- Publisher: DMM Games
- Platforms: PC (HTML 5) Android OS iOS
- Release: JP: 11 November 2014; (Shiro Pro) JP: 29 March 2016; (Shiro Pro: RE)
- Genres: social simulation game tower defense

= Shiro Project:RE =

Shiro Project:RE (Japanese: 御城プロジェクト:RE, Hepburn: Oshiro Project:RE, lit. "Castle Project"), often abbreviated as ShiroPro:RE, is a web browser game on DMM.com made by DMM Games. Players control "castle girls" and defend against an enemy force who attack Japan from the sky at the end of the Sengoku Period. In the game, castle girls are moe personifications of feudal castles born from the peoples strong desire for peace.

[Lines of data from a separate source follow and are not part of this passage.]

(* ===== verification/RepairSpec.v ===== *)
(** * RepairSpec: what a repair does to the profile list

    The steps of a repair and their undoing, against a model of the keys below
    [ProfileList].  [registry_laws] states what Windows documents of the calls
    they make: a key is opened, renamed, read and written by name and handle, a
    call that fails changes nothing, any call may fail, and names are compared
    up to a folding of case.  The abstract specification is a renaming of keys
    in a finite map. *)

From stdpp Require Import base list gmap fin_maps strings.
From S2P Require Import Prelude Text Effects Models Win32 Registry Security Storage Journal Snapshot Repair.

(** ** The model *)
Definition values : Type := gmap wide (Z * list Z).
Record hive_state : Type := { keys : gmap wide values; handles : gmap Z wide }.

(** What the model takes from the system: the folding of names, and the length
    of the expansion of a string. *)
Class RegistryModel : Type := { fold_name : wide -> wide; expansion : wide -> Z }.
Class FoldsNames `{RegistryModel} : Prop :=
  fold_length : forall w, length (fold_name w) = length w.

Section Laws.
Context `{RegistryModel} (profile_list : Z).

Definition name_of (name : str) : wide := fold_name (to_wide_null name).
Definition count (f : UserProfile -> bool) (profiles : list UserProfile) : nat := length (List.filter f profiles).
Definition has_health (h : ProfileHealth) (p : UserProfile) : bool := bool_decide (health p = h).
Definition build_diagnostic_report (now : Z) (profiles : list UserProfile) : DiagnosticReport := {|
  timestamp := now;
  total_count := length profiles;
  healthy_count := count (has_health Healthy) profiles;
  warning_count := count (has_health Warning) profiles;
  corrupted_count := count (has_health Corrupted) profiles;
  temporary_count := count (fun p => bool_decide (TempSession ∈ anomalies p)) profiles;
  profiles := profiles |}.
Definition scan_all {S} : M S ScannerError DiagnosticReport :=
  let* profiles := scan_all_profiles in
  let* now := call UtcNow in
  ret (build_diagnostic_report now profiles).
End Scanner.

(** ** Collisions are exactly the shared paths *)
Fixpoint positions (key : str) (index : nat) (profiles : list UserProfile) : list nat :=
  match profiles with
  | [] => []
  | p :: profiles' =>
      (if bool_decide (collision_key p = Some key) then [index] else []) ++
      positions key (S index) profiles'
  end.

Lemma lookup_index_paths key index ps by_path :
  index_paths index ps by_path !! key =
  match by_path !! key, positions key index ps with
  | None, [] => None
  | found, l => Some (default [] found ++ l)
  end.
Proof.
  revert index by_path. induction ps as [|p ps IH]; intros index by_path; simpl.
  { destruct (by_path !! key); simpl; by rewrite ?app_nil_r. }
  rewrite IH. destruct (collision_key p) as [k|] eqn:Hk.
  - destruct (decide (k = key)) as [->|Hne].
    + rewrite lookup_insert_eq, bool_decide_true by done. simpl.
      destruct (by_path !! key); simpl; by rewrite <- ?app_assoc.
    + rewrite lookup_insert_ne by done. rewrite bool_decide_false by congruence. done.
  - rewrite bool_decide_false by done. done.
Qed.
Definition modify {E} (f : CopyTransaction -> CopyTransaction) : M MigrationState E unit :=
  let* s := get in put {| mig_app := mig_app s; transaction := f (transaction s) |}.
Definition tx {E} : M MigrationState E CopyTransaction := let* s := get in ret (transaction s).
Definition fs {A} (m : M MigrationState SecureFsError A) : CM A := map_err map_secure_error m.
Definition mig_io {A} (r : result io_error A) : CM A := lift (result_map_err MigIo r).
Definition check_cancelled : CM unit :=
  let* cancelled := call IsCancelled in if (cancelled : bool) then throw Cancelled else ret tt.
Definition report {E} (ph : MigrationPhase) (relative : option str) (files : nat) (bytes : Z)
    : M MigrationState E unit :=
  call (OnProgress {| phase := ph; relative_path := relative; completed_files := files; progress_bytes := bytes |}).

(** The loop that copies; it returns the bytes read, which the hasher was
    updated with. *)
Fixpoint copy_loop (turns : nat) (input output : Z) (relative_path : path) (completed_bytes : Z)
    (read : list Z) (copied : Z) : CM (list Z * Z) :=
  match turns with
  | O => out_of_fuel
  | S turns' =>
      do* check_cancelled in
      let* r := call (FileRead input COPY_BUFFER_BYTES) in
      let* data := mig_io r in
      if is_empty data then ret (read, copied)
      else
        let* r := call (FileWriteAll output data) in
        do* mig_io r in
        let copied := saturating_add_u64 copied (Z.of_nat (length data)) in
        let observed_bytes := saturating_add_u64 completed_bytes copied in
        do* modify (observe_copy relative_path observed_bytes) in
        let* t := tx in
        do* report Copying (Some (display_relative_path relative_path)) (tx_completed_files t) observed_bytes in
        copy_loop turns' input output relative_path completed_bytes (read ++ data) copied
  end.

Fixpoint read_back (turns : nat) (file : Z) (read : list Z) : CM (list Z) :=
  match turns with
  | O => out_of_fuel
  | S turns' =>
      do* check_cancelled in
      let* r := call (FileRead file COPY_BUFFER_BYTES) in
      let* data := mig_io r in
      if is_empty data then ret read else read_back turns' file (read ++ data)
  end.
Definition mig_sha256_file (file : Z) : CM str := let* read := read_back fuel file [] in ret (hex_digest read).

Definition verify_copy (output : Z) (relative_path : path) (source_sha : str) (copied : Z) : CM unit :=
  let* destination_sha := mig_sha256_file output in
  let* differs :=
    if negb (str_eqb source_sha destination_sha) then ret true
    else let* r := call (FileLength output) in let* len := mig_io r in ret (negb (Z.eqb copied len)) in
  if (differs : bool) then throw (VerificationFailed (display relative_path))
  else modify (push_manifest (display_relative_path relative_path, copied, source_sha)).

(** The copy between the files once open. *)
Definition copy_contents (input output : Z) (relative_path : path) : CM unit :=
  let* t := tx in
  let* '(read, copied) := copy_loop fuel input output relative_path (copied_bytes t) [] 0 in
  do* check_cancelled in
  let* r := call (FileFlush output) in do* mig_io r in
  let* r := call (FileSyncAll output) in do* mig_io r in
  let* r := call (FileSeekStart output 0) in do* mig_io r in
  let* t := tx in
  do* report Verifying (Some (display_relative_path relative_path)) (tx_completed_files t) (copied_bytes t) in
  verify_copy output relative_path (hex_digest read) copied.

Definition copy_file_verified (source_directory destination_directory : SecureDirectory) (name : wide)
    (relative_path : path) : CM unit :=
  let* input := fs (open_file source_directory name) in
  defer (call (CloseHandle input))
    (let* '(output, created) := fs (create_file destination_directory name) in
     defer (call (CloseHandle output))
       (do* modify (push_created created) in copy_contents input output relative_path)).

Definition push_optional (created : option SecureCreatedEntry) : CM unit :=
  match created with Some e => modify (push_created e) | None => ret tt end.

(** The depth of the recursion is that of the source tree. *)
Fixpoint copy_tree_verified (depth : nat) (source destination : SecureDirectory) (relative_directory : path)
    : CM unit :=
  match depth with
  | O => out_of_fuel
  | S depth' =>
      let* found := fs (entries source) in
      for_each (fun entry =>
        do* check_cancelled in
        let relative_path := path_join relative_directory (entry_name entry) in
        match entry_kind entry with
        | EntryDirectory =>
            let* source_child := fs (open_directory source (entry_name entry)) in
            defer (drop_directory source_child)
              (let* '(destination_child, created) := fs (open_or_create_directory destination (entry_name entry)) in
               defer (drop_directory destination_child)
                 (do* push_optional created in
                  copy_tree_verified depth' source_child destination_child relative_path))
        | EntryFile => copy_file_verified source destination (entry_name entry) relative_path
        end) found
  end.

(** Descending by names; the directory before the last opened one is dropped
    when the next is open. *)
Definition drop_current {E} (current : option SecureDirectory) : M MigrationState E unit :=
  match current with Some d => drop_directory d | None => ret tt end.
Fixpoint descend_if_present (root : SecureDirectory) (current : option SecureDirectory) (cs : list Component)
    (relative : path) : CM (option SecureDirectory) :=
  match cs with
  | [] => ret current
  | Normal name :: cs' =>
      let* opened := attempt (open_directory (default root current) name) in
      match opened with
      | Ok next => do* drop_current current in descend_if_present root (Some next) cs' relative
      | Err (FsNotFound _) => do* drop_current current in ret None
      | Err error => do* drop_current current in throw (map_secure_error error)
      end
  | _ => do* drop_current current in
         throw (InvalidPlan ($"invalid relative migration root: " ++ display relative))
  end.
Definition open_relative_directory_if_present (root : SecureDirectory) (relative : path)
    : CM (option SecureDirectory) :=
  descend_if_present root None (components relative) relative.
Lemma copy_loop_disk n rel completed read copied s left done :
  length left < n -> (0 <= copied)%Z ->
  wpM (truthful input output) (copy_loop n input output rel completed read copied) (fun r s' g' =>
    keeps_entries s s' /\
    r = Ok (read ++ left, if is_empty left then copied else Z.min u64_max (copied + Z.of_nat (length left)))
    /\ g' = {| unread := []; stored := done ++ left; cursor := length (done ++ left) |})
    s {| unread := left; stored := done; cursor := length done |}.
Proof.
  revert read copied s left done. induction n as [|n IH]; intros read copied s left done Hn Hc; [lia|].
  simpl. apply wpM_bind, wp_check, wpM_bind. wp_call; [by left|].
  intros r g (data & -> & Hr). rewrite Z.eqb_refl in Hr. destruct Hr as (left' & [Hl He] & ->). simpl in *.
  apply wpM_bind, wpM_lift. simpl. destruct (is_empty data) eqn:Hd.
  { destruct data; [|done]. rewrite (He eq_refl) in Hl |- *. subst left. apply wpM_ret. simpl. by rewrite !app_nil_r. }
  apply is_empty_false in Hd. apply wpM_bind. wp_call; [done|]. intros r g [-> ->]. simpl.
  apply wpM_bind, wpM_lift. simpl. apply wpM_bind, wpM_bind, wpM_get, wpM_put, wpM_bind, wpM_bind, wpM_get, wpM_ret.
  unfold report. apply wpM_bind. wp_call; [done|]. intros x g ->. rewrite write_at_end, <- length_app.
  subst left. rewrite length_app in *. eapply wpM_mono; [apply IH; [lia|unfold saturating_add_u64, u64_max; lia]|].
  simpl. intros r s' g' (Hk & -> & ->). split_and!; [done| |by rewrite <- app_assoc].
  rewrite <- app_assoc. do 2 f_equal. unfold saturating_add_u64. destruct data; [simpl in Hd; lia|]. simpl.
  destruct left'; simpl; lia.
Qed.
Lemma read_back_disk n read s contents pos :
  length contents < pos + n -> pos <= length contents ->
  wpM (truthful input output) (read_back n output read) (fun r s' g' =>
    s' = s /\ r = Ok (read ++ drop pos contents) /\ g' = {| unread := []; stored := contents; cursor := length contents |})
    s {| unread := []; stored := contents; cursor := pos |}.
Proof.
  revert read s pos. induction n as [|n IH]; intros read s pos Hn Hp; [lia|].
  simpl. apply wpM_bind, wp_check, wpM_bind. wp_call; [by right|].
  intros r g (data & -> & Hr). destruct (Z.eqb_spec output input) as [He|_]; [by subst|].
  destruct Hr as [[Hl He] ->]. simpl in *. apply wpM_bind, wpM_lift. simpl.
  assert (length data <= length contents - pos) as Hlen.
  { apply (f_equal length) in Hl. rewrite length_app, !length_drop in Hl. lia. }
  destruct (is_empty data) eqn:Hd.
  - destruct data; [|done]. specialize (He eq_refl). rewrite Nat.add_0_r in *.
    apply wpM_ret. rewrite He, app_nil_r. apply (f_equal length) in He. rewrite length_drop in He. simpl in He.
    by replace pos with (length contents) by lia.
  - apply is_empty_false in Hd. eapply wpM_mono; [apply IH; lia|]. intros r s' g' (-> & -> & ->).
    split_and!; [done| |done]. by rewrite Hl, <- app_assoc.
Qed.
End Disk.

(** C24: a file is copied exactly, and the copy ends.  On a truthful disk, with
    more turns than the source has bytes, the copy of an open file to a new
    one returns success; the destination holds the bytes of the source; and
    the manifest has one more entry, with the path, the length and the SHA-256
    of the source. *)
Theorem copy_contents_exact `{HF : Fuel} `{Sha2} (input output : Z) (rel : path) (contents : list Z)
    (s : MigrationState) (Hio : input <> output) (Hfuel : length contents < fuel)
    (Hsize : (Z.of_nat (length contents) <= u64_max)%Z) :
  wpM (truthful input output) (copy_contents input output rel) (fun r s' g' =>
    r = Ok tt /\ stored g' = contents
    /\ manifest (transaction s') = manifest (transaction s)
         ++ [(display_relative_path rel, Z.of_nat (length contents), hex_digest contents)])
    s {| unread := contents; stored := []; cursor := 0 |}.
Proof.
  unfold copy_contents. apply wpM_bind, wpM_bind, wpM_get, wpM_ret, wpM_bind.
  eapply wpM_mono; [apply (copy_loop_disk input output fuel rel _ [] 0 s contents []); lia|].
  simpl. intros ? s1 g1 (Hk & -> & ->).
  replace (if is_empty contents then _ else _) with (Z.of_nat (length contents)) by (destruct contents; simpl in *; lia).
  apply wpM_bind, wp_check.
  do 2 (apply wpM_bind; wp_call; [done|]; intros ? g [-> ->]; apply wpM_bind, wpM_lift; simpl).
  apply wpM_bind. wp_call; [done|]. intros ? g [-> ->]. apply wpM_bind, wpM_lift. simpl.
  apply wpM_bind, wpM_bind, wpM_get, wpM_ret. unfold report. apply wpM_bind. wp_call; [done|]. intros ? g ->.
  unfold verify_copy, mig_sha256_file. apply wpM_bind, wpM_bind.
  eapply wpM_mono; [apply (read_back_disk input output Hio); simpl; lia|].
  intros ? s2 g2 (-> & -> & ->). apply wpM_ret. simpl. rewrite (proj2 (str_eqb_spec _ _) eq_refl). simpl.
  apply wpM_bind, wpM_bind. wp_call; [done|]. intros ? g [-> ->]. apply wpM_bind, wpM_lift, wpM_ret. simpl.
  rewrite Z.eqb_refl. apply wpM_bind, wpM_get, wpM_put. split_and!; [done..|]. simpl. by rewrite Hk.
Qed.
Lemma copy_contents_exact_witness :
  let s := {| mig_app := {| memory_buffer := []; buffer_poisoned := false; snapshot_sequence := 0 |}; transaction := empty_transaction |} in
  wpM (truthful 1 2) (@copy_contents 4 id 1 2 ($"a.txt")) (fun r s' g' =>
    r = Ok tt /\ stored g' = [104; 105]%Z
    /\ manifest (transaction s') = [($"a.txt", 2%Z, $"6869")])
    s {| unread := [104; 105]%Z; stored := []; cursor := 0 |}.
Proof.
  apply (@copy_contents_exact 4 id 1 2 ($"a.txt") [104; 105]%Z); [by vm_compute|unfold fuel; simpl; lia|by vm_compute].
Defined.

ShiroPro:RE was a relaunch of DMM Games' other title, Shiro Project. Shiro Project was published on 11 November 2014, but was suspended on 25 April 2015 for various reasons until it was relaunched in 2016 as Shiro Project:RE. At the time of server migration, players could keep some of their in-game items such as castle daughters, equipment, and for-purchase expanded facilities from the original Shiro Project servers. Distribution on Android began Wednesday, 1 June 2016.

==Gameplay==
Gameplay is centered on tower defense featuring different battlefield maps in which the player ("lord" in the game) protects various strongholds from enemy "helmets" (兜, kabuto), a mysterious force who come from the sky. Players place collectible units called "castle daughters" (城娘, shiro musume) onto the battlefield to disrupt the flow of invading helmet forces in order to prevent the fall of their stronghold, which happens when enemies reach the lord and reduce their health to 0. Castle daughters are moe personifications of historical castles.

The dialogue and illustrations of each castle girl were designed to reflect the background and history of the castle and surrounding regions they're based on.